Lemma exchangeID_run ctx (st : St S) (m := MinorVersion (st_conn st)) (name := client_name (c_cfg (st_conn st)))
    (a := mkExchangeIDArgs (zero_array 8) name ExchgIDFlagUseNonPNFS) :
  answers_properly serve m [AExchangeID a] [RExchangeID zeroExchangeIDRes] -> P40 st ->
  exists st' status op p, serve (st_world st) m [AExchangeID a] = ((status, [(op, p)]), st_world st')
    /\ P40 st' /\ st_sessions st' = st_sessions st /\
    match p with
    | PExchangeID id seq _ _ _ _ _ _ =>
        exchangeID ctx st = Some (inr tt, st') /\ st_conn st' = set_exchanged id seq (st_conn st)
    | _ => exchangeID ctx st = Some (inl (refused "nfs4: EXCHANGE_ID rejected: %w" status), st')
    end.
Proof.
  intros Hp HP. unfold exchangeID.
  rewrite (M_bind_Some _ _ _ _ _ (rand_run (with_session serve) 8 st)). cbn beta iota.
  rewrite (M_bind_Some _ _ _ _ _ (clientName_run (with_session serve) st)).
  erewrite M_bind_Some by apply get_run. cbn zeta.
  destruct (@call_one_run S S world41 (with_session serve) (P40_at (st_sessions st)) st_world (transport40_at _ _)
    ctx (Add (AExchangeID a) (compound (st_conn st))) (RExchangeID zeroExchangeIDRes) st)
    as (st1 & op & p & E & Ha & Hne & Es & [HP1 Hss] & Hc); [exact Hp|done|].
  erewrite M_bind_Some by exact E. destruct p; try done.
  - exists st1, status, op, (PFail status). split_and!; [exact Es|done|done|].
    cbn. unfold Status_Err. by destruct (Z.eqb_spec status NFS4_OK) as [->|].
  - exists (mkSt (st_world st1) (st_sessions st1) (set_exchanged clientid seq (st_conn st1))), NFS4_OK, op,
      (PExchangeID clientid seq flags protect minor major scope impls).
    split_and!; [exact Es|exact HP1|exact Hss|reflexivity|]. cbn. by rewrite Hc.
Qed.

(** The session a mount installs. *)
Definition installed (sid : bytes) (maxRequests : Z) : Session := NewSession sid (Z.max 1 maxRequests).

Lemma NewSession_clamp sid n : NewSession sid (if n <? 1 then 1 else n) = installed sid n.
Proof. unfold installed. f_equal. destruct (Z.ltb_spec n 1); lia. Qed.

Lemma installed_idle sid n : idle (installed sid n).
Proof.
  unfold installed, NewSession, idle. destruct (Z.ltb_spec (Z.max 1 n) 1); [lia|]. cbn. rewrite length_replicate.
  split_and!; [|done|lia|lia]. by apply Forall_replicate.
Qed.

Lemma installed_due sid n : due (installed sid n) = 1.
Proof.
  unfold installed, NewSession, due. destruct (Z.ltb_spec (Z.max 1 n) 1); [lia|]. cbn.
  by destruct (Z.to_nat (Z.max 1 n)) eqn:E; [lia|].
Qed.

Lemma installed_slots sid n : SlotCount (session_after true (session_after true (installed sid n))) = Z.max 1 n.
Proof.
  unfold installed, NewSession, SlotCount, session_after, blen. destruct (Z.ltb_spec (Z.max 1 n) 1); [lia|]. cbn.
  assert (length (replicate (Z.to_nat (Z.max 1 n)) (mkSlot 1 false)) = Z.to_nat (Z.max 1 n)) as Hl
    by apply length_replicate.
  destruct (replicate _ _) eqn:E; cbn in *; lia.
Qed.

Lemma createSession_run ctx (st : St S) (m := MinorVersion (st_conn st))
    (a := mkCreateSessionArgs (c_clientID (st_conn st)) (c_eirSequence (st_conn st)) 0 channel channel 0) :
  answers_properly serve m [ACreateSession a] [RCreateSession zeroCreateSessionRes] -> P40 st ->
  exists st' status op p, serve (st_world st) m [ACreateSession a] = ((status, [(op, p)]), st_world st') /\
    match p with
    | PCreateSession sid _ _ fore _ _ _ =>
        createSession ctx st = Some (inr tt, st') /\ P41_at (length (st_sessions st)) st'
        /\ st_sessions st' = st_sessions st ++ [installed sid (ca_MaxRequests fore)]
        /\ exists cfg, c_caller (st_conn st) = retryCaller baseCaller cfg
           /\ st_conn st' = set_session (retryCaller (sessionCaller baseCaller (length (st_sessions st))) cfg)
                              (length (st_sessions st)) (st_conn st)
    | _ => createSession ctx st = Some (inl (refused "nfs4: CREATE_SESSION rejected: %w" status), st')
    end.
Proof.
  intros Hp HP. unfold createSession. erewrite M_bind_Some by apply get_run. cbn zeta.
  destruct (@call_one_run S S world41 (with_session serve) (P40_at (st_sessions st)) st_world (transport40_at _ _)
    ctx (Add (ACreateSession a) (compound (st_conn st))) (RCreateSession zeroCreateSessionRes) st)
    as (st1 & op & p & E & Ha & Hne & Es & [HP1 Hss] & Hc); [exact Hp|done|].
  erewrite M_bind_Some by exact E. destruct p; try done.
  - exists st1, status, op, (PFail status). split; [exact Es|].
    cbn. unfold Status_Err. by destruct (Z.eqb_spec status NFS4_OK) as [->|].
  - destruct HP as (cfg & Hcaller & Hmax).
    set (n := length (st_sessions st)).
    exists (mkSt (st_world st1) (st_sessions st ++ [installed sid (ca_MaxRequests fore)])
      (set_session (retryCaller (sessionCaller baseCaller n) cfg) n (st_conn st))), NFS4_OK, op,
      (PCreateSession sid seq flags fore back ird1 ird2).
    split; [exact Es|]. split_and!; [| |done|by exists cfg].
    + destruct st1 as [w1 ss1 cn1]. cbn [st_sessions st_conn] in Hss, Hc. subst ss1 cn1.
      unfold answer. cbn beta iota.
      match goal with |- context [Status_Err ?x] => change (Status_Err x) with (@None error) end. cbn iota.
      erewrite M_bind_Some by reflexivity. erewrite M_bind_Some by apply get_run.
      cbn [st_conn]. rewrite Hcaller, NewSession_clamp. reflexivity.
    + exists cfg, (installed sid (ca_MaxRequests fore)). cbn [st_conn st_sessions].
      split_and!; [done|done|by apply list_lookup_middle|by apply installed_idle].
Qed.

(** The session sees one compound more; the server sees the same ones. *)
Lemma behind_properly n minor ops rs : answers_properly serve minor ops rs ->
  answers_properly (behind_session n serve) minor ops rs.
Proof. intros Hp [s ss]. specialize (Hp s). unfold behind_session. cbn [fst snd]. by destruct (serve s minor ops). Qed.

Lemma ask_root_behind n minor s ss :
  ask_root (behind_session n serve) minor (s, ss)
  = ((ask_root serve minor s).1, ((ask_root serve minor s).2, alter (session_after true) n ss)).
Proof. unfold ask_root, behind_session. cbn [fst snd]. by destruct (serve s minor _) as [[status ps] s']. Qed.

Lemma reclaimComplete_run n ctx (st : St S) (m := MinorVersion (st_conn st)) :
  answers_properly serve m [AReclaimComplete (mkReclaimCompleteArgs false)] [RReclaimComplete (mkReclaimCompleteRes 0)] ->
  P41_at n st ->
  exists st' status ps, serve (st_world st) m [AReclaimComplete (mkReclaimCompleteArgs false)] = ((status, ps), st_world st')
    /\ P41_at n st' /\ st_conn st' = st_conn st
    /\ st_sessions st' = alter (session_after true) n (st_sessions st)
    /\ reclaimComplete ctx st
       = Some (if (status =? NFS4_OK) || (status =? NFS4ERR_COMPLETE_ALREADY) then inr tt
               else inl (refused "nfs4: RECLAIM_COMPLETE rejected: %w" status), st').
Proof.
  intros Hp HP. unfold reclaimComplete. erewrite M_bind_Some by apply get_run.
  destruct (call_one_run (behind_session n serve) (P41_at n) world_sessions ctx
    (Add (AReclaimComplete (mkReclaimCompleteArgs false)) (compound (st_conn st)))
    (RReclaimComplete (mkReclaimCompleteRes 0)) st (behind_properly _ _ _ _ Hp) HP)
    as (st1 & op & p & E & Ha & Hne & Es & HP1 & Hc).
  unfold behind_session, world_sessions in Es. cbn [fst snd] in Es.
  destruct (serve (st_world st) _ _) as [r s'] eqn:Er. injection Es as -> -> Hss.
  exists st1, (reply_status p), [(op, p)]. split_and!; [done|done|done|done|].
  rewrite (M_bind_Some _ _ _ _ _ E). cbn [answer fst snd].
  destruct p; try done. cbn.
  by destruct (status =? NFS4_OK), (status =? NFS4ERR_COMPLETE_ALREADY).
Qed.
End mount41.
(* ===== verification/DialCorrect.v ===== *)
(** * Dialling and version negotiation: theorems (src/nfs4/transport.go) *)

From S2P Require Import Prelude GoError Nfs4Const GoIO Xdr XdrSpec Rpc RpcClient Attr Nfs4Types.
From S2P Require Import Nfs4Args Nfs4Res Compound Nfs4Spec Nfs4ResSpec CompoundCorrect Session.
From S2P Require Import Caller CallerCorrect Conn ConnSpec ConnCorrect MountCorrect.

(** ** A server that refuses v4.1 *)

Section refused41.
Context {S : Type} (serve : Server S) (e : Z).
Context (Hrefuse : forall s ops, serve s MinorV41 ops = ((e, []), s)) (He : isRetriableStatus e = false).
#[local] Instance world_refusing : World S := served serve.

Lemma call_refused ctx comp results st : P40 st -> cp_MinorVersion comp = MinorV41 ->
  exists st', call ctx comp results st = Some ((answer [] (e, []), results), st')
    /\ P40_at (st_sessions st) st' /\ st_world st' = st_world st /\ st_conn st' = st_conn st.
Proof.
  intros HP Hm.
  destruct (transport40_at serve (st_sessions st) ctx comp results st (e, []) (st_world st)) as (st' & E & HP' & Hw & Hc);
    [done|by rewrite Hm|done|].
  exists st'. split; [|done]. unfold call. erewrite M_bind_Some by apply get_run.
  etrans; [exact E|by destruct results].
Qed.

(** Through a session: the compound, SEQUENCE included, is refused as a whole,
    and the caller cannot tell that SEQUENCE was. *)
Lemma call_refused_session n ctx comp results st : P41_at n st -> cp_MinorVersion comp = MinorV41 ->
  exists st', call ctx comp results st = Some ((answer [] (e, []), results), st')
    /\ P41_at n st' /\ st_world st' = st_world st /\ st_conn st' = st_conn st.
Proof.
  intros (cfg & sess & Hc & Hmax & Hn & Hi) Hm.
  destruct st as [w ss cn]. cbn [st_conn st_sessions st_world] in *.
  exists (mkSt w (<[n := session_after true sess]> ss) cn). split_and!; [| |done..].
  - unfold call. erewrite M_bind_Some by apply get_run. cbn [st_conn]. rewrite Hc.
    cbn [CallCompound]. apply retry_forwards; [done|done| |by rewrite retriable_answer].
    apply (@session_call_run S (served serve) n sess ctx comp results results (answer [] (e, []))
      (mkSt w ss cn) w w zeroSequenceRes Hn Hi); [reflexivity|].
    cbn. by rewrite Hm, Hrefuse.
  - exists cfg, (session_after true sess). cbn [st_conn st_sessions]. pose proof (lookup_lt_Some _ _ _ Hn).
    split_and!; [done|done|by apply list_lookup_insert_eq|by apply idle_after].
Qed.

Lemma exchangeID_refused ctx st : P40 st -> MinorVersion (st_conn st) = MinorV41 ->
  exists st', exchangeID ctx st = Some (inr tt, st') /\ P40_at (st_sessions st) st'
    /\ st_world st' = st_world st /\ MinorVersion (st_conn st') = MinorV41.
Proof.
  intros HP Hv. unfold exchangeID. rewrite (M_bind_Some _ _ _ _ _ (rand_run serve VerifierSize st)). cbn beta iota.
  rewrite (M_bind_Some _ _ _ _ _ (clientName_run serve st)). erewrite M_bind_Some by apply get_run. cbn zeta.
  match goal with |- context [call ctx ?comp ?rs] => destruct (call_refused ctx comp rs st HP Hv) as (st1 & E & [HP1 Hss] & Hw & Hc) end.
  rewrite (M_bind_Some _ _ _ _ _ E).
  exists (mkSt (st_world st1) (st_sessions st1) (set_exchanged 0 0 (st_conn st1))).
  split_and!; [reflexivity|split; [exact HP1|exact Hss]|exact Hw|]. cbn. by rewrite Hc.
Qed.

Lemma createSession_refused ctx st : P40 st -> MinorVersion (st_conn st) = MinorV41 ->
  exists st', createSession ctx st = Some (inr tt, st') /\ P41_at (length (st_sessions st)) st'
    /\ st_world st' = st_world st /\ MinorVersion (st_conn st') = MinorV41.
Proof.
  intros HP Hv. unfold createSession. erewrite M_bind_Some by apply get_run. cbn zeta.
  match goal with |- context [call ctx ?comp ?rs] => destruct (call_refused ctx comp rs st HP Hv) as (st1 & E & [HP1 Hss] & Hw & Hc) end.
  rewrite (M_bind_Some _ _ _ _ _ E). unfold answer. cbn beta iota.
  match goal with |- context [Status_Err ?x] => change (Status_Err x) with (@None error) end. cbn iota.
  erewrite M_bind_Some by reflexivity. erewrite M_bind_Some by apply get_run. cbn [st_conn].
  destruct HP as (cfg & Hcaller & Hmax). rewrite Hc, Hcaller.
  eexists. split; [reflexivity|]. split_and!; [|exact Hw|exact Hv].
  exists cfg, (installed (zero_array SessionIDLen) 0). cbn [st_conn st_sessions]. rewrite Hss.
  split_and!; [done|done|by apply list_lookup_middle|by apply installed_idle].
Qed.

Lemma reclaimComplete_refused n ctx st : P41_at n st -> MinorVersion (st_conn st) = MinorV41 ->
  exists st', reclaimComplete ctx st = Some (inr tt, st') /\ P41_at n st'
    /\ st_world st' = st_world st /\ st_conn st' = st_conn st.
Proof.
  intros HP Hv. unfold reclaimComplete. erewrite M_bind_Some by apply get_run.
  match goal with |- context [call ctx ?comp ?rs] =>
    destruct (call_refused_session n ctx comp rs st HP Hv) as (st1 & E & ?) end.
  rewrite (M_bind_Some _ _ _ _ _ E). by exists st1.
Qed.

(** The v4.1 mount goes through its first three steps and fails at the root. *)
Lemma mount_refused ctx st : P40 st -> MinorVersion (st_conn st) = MinorV41 -> e <> NFS4_OK ->
  exists st', Mount ctx st = Some (inl (refused "nfs4: fetching root filehandle: %w" e), st')
    /\ st_world st' = st_world st.
Proof.
  intros HP Hv Hne. unfold Mount. erewrite M_bind_Some by apply get_run.
  change (cc_MinorVersion (c_cfg (st_conn st))) with (MinorVersion (st_conn st)). rewrite Hv.
  change (MinorV41 <=? MinorV41) with true. cbn iota. unfold mountV41, and_then.
  destruct (exchangeID_refused ctx st HP Hv) as (st1 & E1 & [HP1 _] & Hw1 & Hv1). rewrite (M_bind_Some _ _ _ _ _ E1).
  destruct (createSession_refused ctx st1 HP1 Hv1) as (st2 & E2 & HP2 & Hw2 & Hv2). rewrite (M_bind_Some _ _ _ _ _ E2).
  destruct (reclaimComplete_refused _ ctx st2 HP2 Hv2) as (st3 & E3 & HP3 & Hw3 & Hc3).
  rewrite (M_bind_Some _ _ _ _ _ E3). rewrite <- Hc3 in Hv2.
  unfold fetchRootFH. erewrite M_bind_Some by apply get_run.
  match goal with |- context [call ctx ?comp ?rs] =>
    destruct (call_refused_session _ ctx comp rs st3 HP3 Hv2) as (st4 & E4 & _ & Hw4 & _) end.
  rewrite (M_bind_Some _ _ _ _ _ E4). exists st4. split; [|congruence].
  cbn. unfold CompoundResult_Err, Status_Err. cbn. by destruct (Z.eqb_spec e NFS4_OK).
Qed.
End refused41.

Lemma withDefaults_attempts cfg : 1 <= rc_MaxAttempts (withDefaults cfg).
Proof. unfold withDefaults. cbn. destruct (Z.ltb_spec (rc_MaxAttempts cfg) 1); [|lia]. vm_compute. discriminate. Qed.

(** C38.  Negotiating down.  When the server refuses every v4.1 compound as a
    whole with a status that means it has no v4.1, [DialAuto] ends as a v4.0
    dial would have: the result is that of the v4.0 handshake, the connection is
    a fresh one of minor version 0 with the client id and root handle obtained,
    and nothing of the attempt is left in it. *)
Theorem dial_auto_fallback {S : Type} (serve : Server S) (e : Z) (ctx : Context) (address : bytes)
    (cred : OpaqueAuth) (cfg : ConnConfig) (st : St S)
    (He : In e [NFS4ERR_MINOR_VERS_MISMATCH; NFS4ERR_NOTSUPP; NFS4ERR_OP_ILLEGAL])
    (Hrefuse : forall s ops, serve s MinorV41 ops = ((e, []), s))
    (Hserve : mounts_properly40 serve MinorV40) :
  let '(out, s') := handshake40 serve MinorV40 (client_name cfg) (st_world st) in
  exists st', @DialAuto S (served serve) ctx address cred cfg st = Some ((fun _ => tt) <$> out, st')
    /\ st_world st' = s'
    /\ forall id confirm fh, out = inr (id, confirm, fh) ->
         st_conn st' = set_rpc true (set_rootFH (Some fh) (set_client id confirm
                         (NewConn baseCaller (with_minor MinorV40 cfg)))).
Proof.
  assert (isRetriableStatus e = false /\ e <> NFS4_OK
    /\ isMinorVersionFallback (refused "nfs4: fetching root filehandle: %w" e) = true) as (Hr & Hne & Hf).
  { destruct He as [<-|[<-|[<-|[]]]]; (split_and!; [reflexivity|discriminate|reflexivity]). }
  assert (forall minor (st : St S), P40 (mkSt (st_world st) (st_sessions st) (NewConn baseCaller (with_minor minor cfg)))) as HP.
  { intros minor st0. eexists. split; [reflexivity|]. apply withDefaults_attempts. }
  destruct (mount_refused serve e Hrefuse Hr ctx _ (HP MinorV41 st) eq_refl Hne) as (st1 & E1 & Hw1).
  unfold DialAuto.
  assert (@Dial S (served serve) ctx address cred (with_minor MinorV41 cfg) st
          = Some (inl (refused "nfs4: fetching root filehandle: %w" e), st1)) as E.
  { unfold Dial. destruct st as [w ss cn]. erewrite M_bind_Some by reflexivity. cbn iota.
    erewrite M_bind_Some by reflexivity. erewrite M_bind_Some by exact E1. cbn iota.
    by destruct st1. }
  rewrite (M_bind_Some _ _ _ _ _ E). cbn iota. rewrite Hf. cbn [negb]. cbn [st_world] in Hw1. rewrite <- Hw1.
  pose proof (mount40_run serve ctx
    (mkSt (st_world st1) (st_sessions st1) (NewConn baseCaller (with_minor MinorV40 cfg)))
    eq_refl (HP MinorV40 st1) Hserve) as Hm.
  cbn [st_conn st_world] in Hm.
  change (MinorVersion (NewConn baseCaller (with_minor MinorV40 cfg))) with MinorV40 in Hm.
  change (client_name (c_cfg (NewConn baseCaller (with_minor MinorV40 cfg)))) with (client_name cfg) in Hm.
  destruct (handshake40 serve MinorV40 (client_name cfg) (st_world st1)) as [out s'].
  destruct Hm as (st2 & E2 & Hw2 & _ & Hc2).
  unfold Dial. destruct st1 as [w1 ss1 cn1]. erewrite M_bind_Some by reflexivity. cbn iota.
  erewrite M_bind_Some by reflexivity. erewrite M_bind_Some by exact E2.
  destruct out as [err|[[id confirm] fh]].
  - exists st2. split_and!; [by destruct st2|done|done].
  - exists (mkSt (st_world st2) (st_sessions st2) (set_rpc true (st_conn st2))). split_and!; [done|done|].
    intros ? ? ? [= <- <- <-]. cbn [st_conn]. by rewrite (Hc2 _ _ _ eq_refl).
Qed.

(** A server that speaks v4.0 alone. *)
Definition demo_serve40 : Server nat := fun n minor ops =>
  if minor =? MinorV41 then ((NFS4ERR_MINOR_VERS_MISMATCH, []), n) else demo_serve n minor ops.

Lemma dial_auto_fallback_witness :
  exists st', @DialAuto nat (served demo_serve40) (Ctx 0) (bstr "server:2049") AuthNull (demo_cfg 0)
      (mkSt 0%nat [] (NewConn baseCaller (demo_cfg 0))) = Some (inr tt, st')
    /\ MinorVersion (st_conn st') = MinorV40 /\ RootFH (st_conn st') = Some [x01].
Proof.
  pose proof (@dial_auto_fallback nat demo_serve40 NFS4ERR_MINOR_VERS_MISMATCH (Ctx 0) (bstr "server:2049")
    AuthNull (demo_cfg 0) (mkSt 0%nat [] (NewConn baseCaller (demo_cfg 0)))
    ltac:(left; reflexivity) ltac:(intros; reflexivity)
    ltac:(split_and!; intros; intros s; cbn; split_and!; done)) as (st' & E & _ & Hc).
  exists st'. split; [exact E|]. split; rewrite (Hc _ _ _ eq_refl); reflexivity.
Defined.

(** *** What does not negotiate down *)

(** A server may also answer an operation it does not know with the operation
    number ILLEGAL, as the protocol asks; the decoder refuses that number, and
    the error it makes carries no status.  [isMinorVersionFallback], which lists
    NFS4ERR_OP_ILLEGAL, does not recognise it. *)
Lemma op_illegal_no_fallback :
  let reply := wire_compound_res NFS4ERR_OP_ILLEGAL [] [(OpIllegal, PFail NFS4ERR_OP_ILLEGAL)] in
  match (DecodeCompound [RExchangeID zeroExchangeIDRes] (Decoder.NewDecoder (bytes_NewReader reply))).1.1 with
  | inl err => isMinorVersionFallback (Wrapf "nfs4: EXCHANGE_ID: %w" [] err) = false
  | inr _ => False
  end.
Proof. vm_compute. reflexivity. Qed.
------
Required work: All lines in the listing above between the line with "assert (isRetriableStatus e" and the line with "destruct He as", inclusive, should be set down exactly, and no line outside that range.

Completed task:
  assert (isRetriableStatus e = false /\ e <> NFS4_OK
    /\ isMinorVersionFallback (refused "nfs4: fetching root filehandle: %w" e) = true) as (Hr & Hne & Hf).
  { destruct He as [<-|[<-|[<-|[]]]]; (split_and!; [reflexivity|discriminate|reflexivity]). }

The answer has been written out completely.